Faculty Spotlight: Dan Padgett
By Hannah Jacobs, marketing and communications intern
Meet an Upper School science teacher who teaches his students to rise to conquer any challenge.
In Accelerated Physics with science educator and assistant baseball coach Dan Padgett, students begin the year by creating a can car. The freshmen are challenged to string weights and twist rubber bands across a plastic water bottle in an attempt to get their car to roll across the room. This lesson in problem-solving challenges students right off the bat and is the first step in Mr. Padgett’s ultimate goal of instilling confidence in his students.
Mr. Padgett keeps science exciting by utilizing engaging demonstrations and hands-on activities to get students interested, and he later breaks down the science behind what they experienced. “It’s fun to guide them and spur their interest in science, as well as teach them some basic skills and problem-solving to help them develop their independent thought,” shares Mr. Padgett.
While pursuing his Ph.D. in neuroscience at UC San Diego, Mr. Padgett decided to shift his focus from research to teaching. He has been an educator at LJCDS since 2006, and teaching allows him to inspire interest and passion in science. From building bowling ball pendulums in Accelerated Physics to having his Honors Neuroscience students create a class website, there is never a shortage of excitement in any of Mr. Padgett’s science classes.
In the Honors Neuroscience class, Mr. Padgett challenges his seniors to a graduate-school-level activity to break down a primary research article and present it to the class. Students sit in a panel at the front of the room and are questioned about the article and justify their opinions in front of the class. This activity reminds his students that they possess the confidence to adapt to different situations and can rise to conquer any challenge.
Amid COVID-19, Mr. Padgett is bringing his same passion for teaching into the e-learning/hybrid classes. In the spring, his Honors Neuroscience students worked in teams to create webpages researching different addictive drugs and their effects. He dedicated his time to developing demos and experiments from home for his physics classes and making videos to teach the material.

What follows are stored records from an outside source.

#[export] Hint Resolve preserves_ret preserves_lift preserves_get : frame.
#[export] Hint Extern 1 (preserves _ (approval_status _ _)) => apply preserves_get : frame.
#[export] Hint Extern 1 (preserves _ (append_pdu _ _ _)) => apply preserves_pdu : frame.
#[export] Hint Extern 1 (preserves _ (audit_append_m _)) => apply preserves_audit; done : frame.
#[export] Hint Extern 1 (preserves _ (write_store _ _ _ _)) => apply preserves_put; done : frame.

(** Walk a handler, discharging the calls the hints cover. *)
Ltac frame :=
  repeat first [apply preserves_bind; [|intros] | solve [auto with frame] | case_match].

Section calls.
Context {B R : Type} `{KvContract B} `{Sha256} `{JsonCodec} `{Rooms R}.

Lemma preserves_mediate P a g r c now :
  preserves (domain_inv (B := B) (R := R) AgentApprovals P) (mediate_tool_call a g r c now).
Proof. unfold mediate_tool_call, over_limit, rate_limit_exceeded. frame. Qed.

Lemma preserves_post_call P a r m :
  preserves (domain_inv (B := B) (R := R) AgentApprovals P) (post_call a r m).
Proof. unfold post_call, post_agent_event. frame. Qed.
End calls.

#[export] Hint Extern 1 (preserves _ (mediate_tool_call _ _ _ _ _)) => apply preserves_mediate : frame.
#[export] Hint Extern 1 (preserves _ (post_call _ _ _)) => apply preserves_post_call : frame.

(** *** The approval gate *)

Section gate.
Context {B R : Type} `{KvContract B} `{Sha256} `{JsonCodec} `{Rooms R}.
Context (room id : string).

(** The call is awaiting, or was refused by, a reviewer. *)
Definition refused (t : Tree) : Prop :=
  t !! approval_key room id = Some APPROVAL_PENDING ∨ t !! approval_key room id = Some APPROVAL_REJECTED.

Definition gated : AgentState B R → Prop := domain_inv AgentApprovals refused.

(** The operations the endpoints and the operator commands perform. *)
Inductive AgentOp :=
  | OpMcp (agent room' : string) (request : Value) (now : N)
  | OpToolCall (agent room' : string) (call : ToolCall) (now : N)
  | OpResult (agent room' : string) (c : Value)
  | OpApproval (rev room' id' : string) (ok : bool) (why : option string)
  | OpProvision (agent op key : string) (name : option string)
  | OpDeprovision (agent : string)
  | OpSetGrant (server_user room' : string) (rooms tools rates : list string)
      (default_action : option string) (ver : option N).

Definition agent_step (st : AgentState B R) (o : AgentOp) : AgentState B R :=
  match o with
  | OpMcp a r q now => (handle_mcp_request a r q now st).2
  | OpToolCall a r c now => (handle_tool_call a r c now st).2
  | OpResult a r c => (ingest_tool_result a r c st).2
  | OpApproval v r i ok w => (record_approval v r i ok w st).2
  | OpProvision a op k n => (provision_agent a op k n st).2
  | OpDeprovision a => (deprovision_agent a st).2
  | OpSetGrant u r rs ts ls d v => (set_grant_from_spec u r rs ts ls d v st).2
  end.

Definition agent_run : AgentState B R → list AgentOp → AgentState B R := foldl agent_step.

(** Every operation but an approval of this very call. *)
Definition not_approving (o : AgentOp) : Prop :=
  match o with
  | OpMcp _ r _ _ => no_nul r = true
  | OpApproval _ r i ok _ => no_nul r = true ∧ (ok = true → (r, i) ≠ (room, id))
  | _ => True
  end.

Context (Hroom : no_nul room = true).

Lemma refused_put room' id' status t :
  no_nul room' = true →
  ((room', id') = (room, id) → status = APPROVAL_PENDING ∨ status = APPROVAL_REJECTED) →
  refused t → refused (<[approval_key room' id' := status]> t).
Proof.
  unfold refused. intros Hr Hs Ht.
  destruct (decide (approval_key room' id' = approval_key room id)) as [E|Hne].
  - rewrite E, lookup_insert_eq. apply approval_key_inj in E as [-> ->]; [|done..]. naive_solver.
  - by rewrite lookup_insert_ne.
Qed.

Lemma set_status_gated room' id' status :
  no_nul room' = true →
  ((room', id') = (room, id) → status = APPROVAL_PENDING ∨ status = APPROVAL_REJECTED) →
  preserves gated (set_approval_status room' id' status).
Proof. intros ? Hs. apply preserves_put. intros _ t. by apply refused_put. Qed.

Lemma handle_mcp_gated a r q now : no_nul r = true → preserves gated (handle_mcp_request a r q now).
Proof.
  intros Hr. unfold handle_mcp_request. destruct (tool_call_from_mcp q) as [c|].
  - refine (preserves_read gated (λ st, grant_for st r) (λ g, m_bind (mediate_tool_call a g r c now) _) _).
    intros g.
    apply preserves_bind; [apply preserves_mediate|intros m].
    apply preserves_bind; [apply preserves_post_call|intros _].
    apply preserves_bind; [|intros _; apply preserves_ret].
    case_bool_decide; [|apply preserves_ret]. apply set_status_gated; [done|by left].
  - by intros st x st' HI [= <- <-].
Qed.

Lemma step_gated st o : not_approving o → gated st → gated (agent_step st o).
Proof.
  intros Ho Hg.
  enough (∀ {A} (m : M A), preserves gated m → gated (m st).2) as Hm.
  { destruct o as [a r q now|a r c now|a r c|v r i ok w|a op k n|a|u r rs ts ls d v];
      simpl in *; apply Hm.
    - by apply handle_mcp_gated.
    - refine (preserves_read gated (λ st, grant_for st r) (λ g, m_bind (mediate_tool_call a g r c now) _) _).
      intros g.
      apply preserves_bind; [apply preserves_mediate|intros m].
      apply preserves_bind; [apply preserves_post_call|intros _; apply preserves_ret].
    - unfold ingest_tool_result, record_tool_result, post_agent_event. frame.
    - unfold record_approval, post_agent_event. destruct Ho as [Hr Ho].
      apply preserves_bind; [by apply preserves_audit|intros _].
      apply preserves_bind; [|intros _; apply preserves_pdu].
      apply set_status_gated; [done|]. intros Heq. destruct ok; [|by right]. by destruct Ho.
    - unfold provision_agent. frame.
    - by apply preserves_delete.
    - unfold set_grant_from_spec.
      refine (preserves_read gated (λ st, default (u64_saturating_add (version (grant_for st r)) 1) v)
        (λ next, m_bind (m_lift (grant_of_spec next rs ts ls d))
          (λ g, m_bind (set_grant u r g) (λ _, m_ret next))) _).
      intros next. unfold set_grant. frame. }
  intros A m Hp. destruct (m st) as [r st'] eqn:E. by apply (Hp st r st').
Qed.

Lemma run_gated st os : Forall not_approving os → gated st → gated (agent_run st os).
Proof.
  intros Hos. revert st. induction Hos as [|o os Ho _ IH]; intros st Hg; [done|].
  apply IH. by apply step_gated.
Qed.

(** A gated call has no result accepted. *)
Lemma ingest_gated st a c r :
  gated st → result_from_content c = Some r → res_call_id r = id →
  ∃ e, ingest_tool_result a room c st = (Err e, st).
Proof.
  intros [Hok Hg] Hc Hid. unfold ingest_tool_result, m_bind, m_lift, approval_status, read_store.
  rewrite Hc. simpl. rewrite Hid. destruct (dyn_get _ _ _) as [o|e] eqn:E; simpl; [|by eexists].
  apply dyn_get_sound in E as ->; [|done].
  destruct Hg as [->| ->]; [rewrite bool_decide_true by done; by eexists|].
  rewrite bool_decide_false, bool_decide_true by done. by eexists.
Qed.
End gate.

(** *** Auditing *)

Section auditing.
Context {B R : Type} `{KvContract B} `{Sha256} `{JsonCodec} `{Rooms R}.
Implicit Types (st : AgentState B R) (log : list string).

(** The log holds [log] and the rooms are [rs]. *)
Definition audited log (rs : R) st : Prop := audit_log (audit st) log ∧ rooms st = rs.

Lemma audited_put log rs what d k v :
  d ≠ AuditLog → preserves (audited log rs) (write_store what d k v).
Proof.
  intros Hd st r st' [[Hok Ht Hh Hp Hb] Hr]. unfold write_store.
  destruct (dyn_put _ _ _ _) as [r' s'] eqn:E. intros [= <- <-].
  destruct (dyn_put_view _ _ _ _ _ _ AuditLog Hok E) as [Hok' Hv].
  split; [|done]. split; simpl; try done. rewrite Hv. destruct r'; rewrite ?decide_False; done.
Qed.

Lemma over_limit_audited log rs a g r c now d : preserves (audited log rs) (over_limit a g r c now d).
Proof. unfold over_limit, rate_limit_exceeded. repeat (frame; try by apply audited_put). Qed.

Lemma over_limit_denied a g r c now d st :
  is_denied d = true → over_limit a g r c now d st = (Ok false, st).
Proof. intros Hd. unfold over_limit. by rewrite Hd. Qed.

“Most of the seniors I have taught freshman year, so I’ve known them for a while and have seen them grow and mature,” says Mr. Padgett. “The thing that sticks in my head every year is that feeling at graduation. That emotional relationship and attachment that I develop every year [to my students] is pretty powerful and is something that brings me back to teaching.”
As much as Mr. Padgett imparts knowledge to his students, he has also evolved as both a teacher and a coach because of them. His students have taught him that teaching can be fun. They also remind him that it’s essential to have flexibility and fluctuation in class. As a collegiate and minor league baseball player, Mr. Padgett has the first-hand experience to coach baseball at LJCDS, yet he has continued to grow and evolve as a coach.
“My first couple of years [coaching], I was so focused on the wins and losses,” says Mr. Padgett. “But, I really started to see the bigger picture as the years have gone on. It’s about growth and development—developing good young people. Teaching them to want to compete, to want to win, and teaching them the best way to do it. But also, helping guide them through the adversity and the struggles.”
Mr. Padgett takes very similar approaches to both teaching and coaching. He works to guide his students/athletes through their problems while allowing them to develop the confidence they’ll need to overcome obstacles in the future. “They can rise to meet lots of different challenges—not just ace a test, not just put together a really great research paper,” shares Mr. Padgett. “They can adapt to different situations, and there’s nothing that’s going to stop them when they get to college.”